Hmm. Well, I did try changing object lifetimes and stuff around, and even changing the aesrngThreshold and recompiling, but still nothing. I did get one segmentation fault but the backtrace pointed to something starting with stg_, so I decided that was probably an artifact of reinstalling so many packages in my cabal sandbox, and when I recompiled everything, that seg fault went away. I can confirm, though, that even with 0.2.10 in a clean sandbox, I can still reproduce a seg fault. (Even without -threaded in my main application's compiler flags.)

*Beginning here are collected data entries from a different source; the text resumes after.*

(* ===== verification/Entry.v ===== *)
(** Entry.v: the program as it is started, [main(argv)] (tratihubis.py
    lines 942-1002).

    [main] parses the command line ([_parsedOptions]), reads the options
    of the section [tratihubis] ([_getConfigOption]; the password from the
    file or from [TRATIHUBIS_PASSWD]), connects to the repository
    [owner/name] (the owner looked up with [_getGitHubUser] when the
    option [repo] names one, else the user logged in), and runs
    [migrateTickets] with [pretend = not options.really].  Every
    [Exception] raised on the way ends [main] with exit code 1; the
    [SystemExit] of optparse passes through.  [main_setup] is the part of
    the [try] block before [migrateTickets]; [main_body] the whole block.

    The CSV files are read from their bytes ([read_file], [None] when the
    file cannot be opened) by the reader of Tables.v; [read_config] gives
    the parser after [config.read(configPath)], [tokenize] the tokens of the [labels] option; [trac_to_github] is the
    wiki formatter of Trac that [_convertWikiToMd] calls with the global
    [_gitpath] that [main] sets.  The credentials are taken as
    accepted: a refused login raises at the first request, an [Exception]
    like any other. *)

From S2P Require Import Prelude PyStr Utf8 Config GitHub Log Pacing Users Labels Ingest Tables Migrate Frame Alignment Main Discipline DryRun RateLimit.

Local Open Scope string_scope.

Definition slash : Ascii.ascii := Ascii.ascii_of_nat 47.

(** What [main] has read and found before [migrateTickets]. *)
Record Setup := mkSetup {
  su_options : Options;
  su_comments : option string;
  su_gitpath : option string;
  su_attachments : option string;
  su_attachmentsprefix : option string;
  su_labels : option string;
  su_keywords : option string;
  su_tickets : string;
  su_users : string;
  su_repo : string;
  su_user : string
}.

Section Main.
Context {H : Type} `{!GitHubApi H} `{!GitHubRepos H}.
Variable trac_to_github : string -> option string -> Z -> string.
Variable format_epoch : Z -> option string.
Variable tokenize : string -> list Token.
Variable read_file : string -> option (list Z).
Variable read_config : string -> Config.
Variable TRATIHUBIS_PASSWD : option string.

(** [_convertWikiToMd(txt, currentticket)]: [trac_to_github] of Trac's
    wiki formatter with the global [_gitpath] that [main] sets. *)
Definition convertWikiToMd (gitpath : option string) (txt : string) (currentticket : Z) : string :=
  trac_to_github txt gitpath currentticket.

(** [password = config.get(_SECTION, 'password')], falling back on the
    environment only when the option is missing. *)
Definition read_password (config : Config) : Exc + option string :=
  match config_get config SECTION "password" with
  | inr v => inr (Some v)
  | inl (NoOptionError _ _) => inr TRATIHUBIS_PASSWD
  | inl e => inl e
  end.

(** [_getConfigOption] of a required option, or of one with a default:
    never [None]. *)
Definition option_value (r : option string) : string := default "" r.
Lemma upper_lower s : upper (lower s) = upper s.
Proof. induction s as [|c s IH]; simpl; [done|]. by rewrite upper_lower_char, IH. Qed.

Lemma lower_upper s : lower (upper s) = lower s.
Proof. induction s as [|c s IH]; simpl; [done|]. by rewrite lower_upper_char, IH. Qed.

Lemma lower_lower s : lower (lower s) = lower s.
Proof. induction s as [|c s IH]; simpl; [done|]. by rewrite lower_lower_char, IH. Qed.

Lemma upper_upper s : upper (upper s) = upper s.
Proof. induction s as [|c s IH]; simpl; [done|]. by rewrite upper_upper_char, IH. Qed.

Lemma space_upper_char c : is_space (upper_char c) = is_space c.
Proof. by_cases_on_byte c. Qed.

(** Folding to upper case commutes with removing trailing white space. *)
Lemma rstrip_upper s : rstrip (upper s) = upper (rstrip s).
Proof.
  induction s as [|c s IH]; simpl; [done|].
  rewrite IH, space_upper_char.
  destruct (rstrip s); simpl; [|done].
  by destruct (is_space c).
Qed.

(** A string with no white space at all is its own [rstrip]. *)
Lemma rstrip_no_space s :
  (forall c, is_space c = true -> ~ In c (list_ascii_of_string s)) ->
  rstrip s = s.
Proof.
  induction s as [|c s IH]; simpl; intros H; [done|].
  rewrite IH by (intros c' Hc' Hin; apply (H c' Hc'); by right).
  destruct (is_space c) eqn:Hc.
  - exfalso. apply (H c Hc). by left.
  - by destruct s.
Qed.

End PyFacts.

(** ** Identifier syntax under case folding *)

Module SyntaxFacts.
Import Py PyFacts.

Lemma legal_lower_char c : legal_character (lower_char c) = legal_character c.
Proof. by_cases_on_byte c. Qed.

Lemma legal_upper_char c : legal_character (upper_char c) = legal_character c.
Proof. by_cases_on_byte c. Qed.

Lemma digit_lower_char c : is_digit (lower_char c) = is_digit c.
Proof. by_cases_on_byte c. Qed.

Lemma digit_upper_char c : is_digit (upper_char c) = is_digit c.
Proof. by_cases_on_byte c. Qed.

Lemma legal_not_space c : legal_character c = true -> is_space c = false.
Proof. by_cases_on_byte c. Qed.

Lemma legal_characters_lower s : legal_characters (lower s) = legal_characters s.
Proof. induction s as [|c s IH]; simpl; [done|]. by rewrite legal_lower_char, IH. Qed.

Lemma legal_characters_upper s : legal_characters (upper s) = legal_characters s.
Proof. induction s as [|c s IH]; simpl; [done|]. by rewrite legal_upper_char, IH. Qed.

Lemma illegal_initial_lower s :
  illegal_initial_character (lower s) = illegal_initial_character s.
Proof. destruct s; simpl; [done|]. apply digit_lower_char. Qed.

Lemma illegal_initial_upper s :
  illegal_initial_character (upper s) = illegal_initial_character s.
Proof. destruct s; simpl; [done|]. apply digit_upper_char. Qed.

Lemma legal_characters_In s c :
  legal_characters s = true -> In c (list_ascii_of_string s) ->
  legal_character c = true.
Proof.
  induction s as [|a s IH]; simpl; [done|].
  intros [Ha Hs]%andb_true_iff [->|Hin]; auto.
Qed.

Lemma rstrip_legal s : legal_characters s = true -> rstrip s = s.
Proof.
  intros Hs. apply rstrip_no_space. intros c Hc Hin.
  apply (legal_characters_In s c Hs) in Hin.
  apply legal_not_space in Hin. congruence.
Qed.

(** The quoting policy looks at a name through its lower-case form
    only: folding the case of a name does not change the answer. *)
Lemma requires_quotes_lower rw s :
  requires_quotes rw (lower s) = requires_quotes rw s.
Proof.
  unfold requires_quotes.
  by rewrite lower_lower, illegal_initial_lower, legal_characters_lower.
Qed.

Lemma requires_quotes_upper rw s :
  requires_quotes rw (upper s) = requires_quotes rw s.
Proof.
  unfold requires_quotes.
  by rewrite lower_upper, illegal_initial_upper, legal_characters_upper.
Qed.

Lemma requires_quotes_false rw s :
  requires_quotes rw s = false <->
  (lower s ∉ rw) ∧ illegal_initial_character s = false
  ∧ legal_characters s = true.
Proof.
  unfold requires_quotes.
  rewrite !orb_false_iff, negb_false_iff, bool_decide_eq_false. tauto.
Qed.

Lemma FBIdentifierPreparer_requires_quotes s :
  _requires_quotes FBIdentifierPreparer s = requires_quotes RESERVED_WORDS s.
Proof. reflexivity. Qed.

Lemma and_rstrip_Some s : and_rstrip (Some s) = Some (rstrip s).
Proof. by destruct s. Qed.

End SyntaxFacts.

(** ** Normalizing and denormalizing names *)

Section Names.
Import Py PyFacts SyntaxFacts.

(** The lemmas of this section hold for a dialect over any quoting
    policy: they rest on the two functions alone. *)
Variable self : FBDialect.

Lemma normalize_stripped s :
  rstrip s = s ->
  normalize_name self (Some s)
  = if String.eqb (upper s) s
       && negb (_requires_quotes (identifier_preparer self) (lower s))
    then Some (lower s) else Some s.
Proof. intros Hs. unfold normalize_name. by rewrite and_rstrip_Some, Hs. Qed.

(** An all upper-case name without trailing white space whose lower-case
    form the policy does not quote is normalized to that form, and
    denormalized back to itself. *)
Lemma normalize_uppercase_any_policy n :
  upper n = n ->
  rstrip n = n ->
  _requires_quotes (identifier_preparer self) (lower n) = false ->
  normalize_name self (Some n) = Some (lower n)
  ∧ denormalize_name self (normalize_name self (Some n)) = Some n.
Proof.
  intros Hup Hs Hq.
  rewrite (normalize_stripped n Hs), Hup, String.eqb_refl, Hq. simpl.
  split; [done|]. unfold denormalize_name.
  by rewrite lower_lower, String.eqb_refl, Hq, upper_lower, Hup.
Qed.

(** Normalizing undoes denormalizing, as far as normalizing goes, for
    every name without trailing white space. *)
Lemma round_trip_any_policy n :
  rstrip n = n ->
  normalize_name self (denormalize_name self (Some n))
  = normalize_name self (Some n).
Proof.
  intros Hs. unfold denormalize_name.
  destruct (String.eqb (lower n) n) eqn:Hlow; [|done].
  destruct (_requires_quotes (identifier_preparer self) (lower n)) eqn:Hq;
    [done|]. simpl.
  apply String.eqb_eq in Hlow.
  rewrite (normalize_stripped (upper n)) by (by rewrite rstrip_upper, Hs).
  rewrite (normalize_stripped n Hs).
  rewrite upper_upper, String.eqb_refl, lower_upper, Hq, Hlow. simpl.
  by destruct (String.eqb (upper n) n).
Qed.

End Names.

I tried reducing the number of blocks to 1 (so only 1k of randomness generated per context) and adding a trace message every time a new context was generated. Even the kinesis "backend" still seems to generate this message quite a few times, even though it only ever speaks to one IP address. It just crashed after 21 trace messages.
It seems to generate a new context about every 8 Kinesis POST events, as well as when it opens a new connection. It just crashed 8 POST events after the previous context generation, just after claiming that it was going to open another connection to the same hostname.
At least I managed to figure out what's calling the RNG -- it's not just as part of TLS handshakes, but every time prepareRecord gets called. I'm not sure what that means either.
One other thing I figured out was that nginx was only allowing connections to be kept alive for 100 requests because of the default value for keepalive_timeout. It seems not to respect a million requests, but it does respect 10,000. Still no crash. I don't think Kinesis is leaving connections open that long anyhow -- it seems to close them after less than 100.
Unfortunately, this is probably the limit of how much time I can spend trying to get to the bottom of this. I'm doing this mostly on work time and my manager points out that we're OK restarting the process all the time if that's what's necessary. Hope this all helps someone else figure out what's going on..
I've been investigating too, and for the lack of obvious culprit, I've removed the whole codepath and replaced by something else. Try to update connection to 0.2.4 that should solve your problem. Some production code has been running the whole weekend on it, and that seems solid.
Yeah, in my tests this seems solid. It just ran for 3.5 hours without crashing. Any idea why replacing the calls to AES in connection would fix this?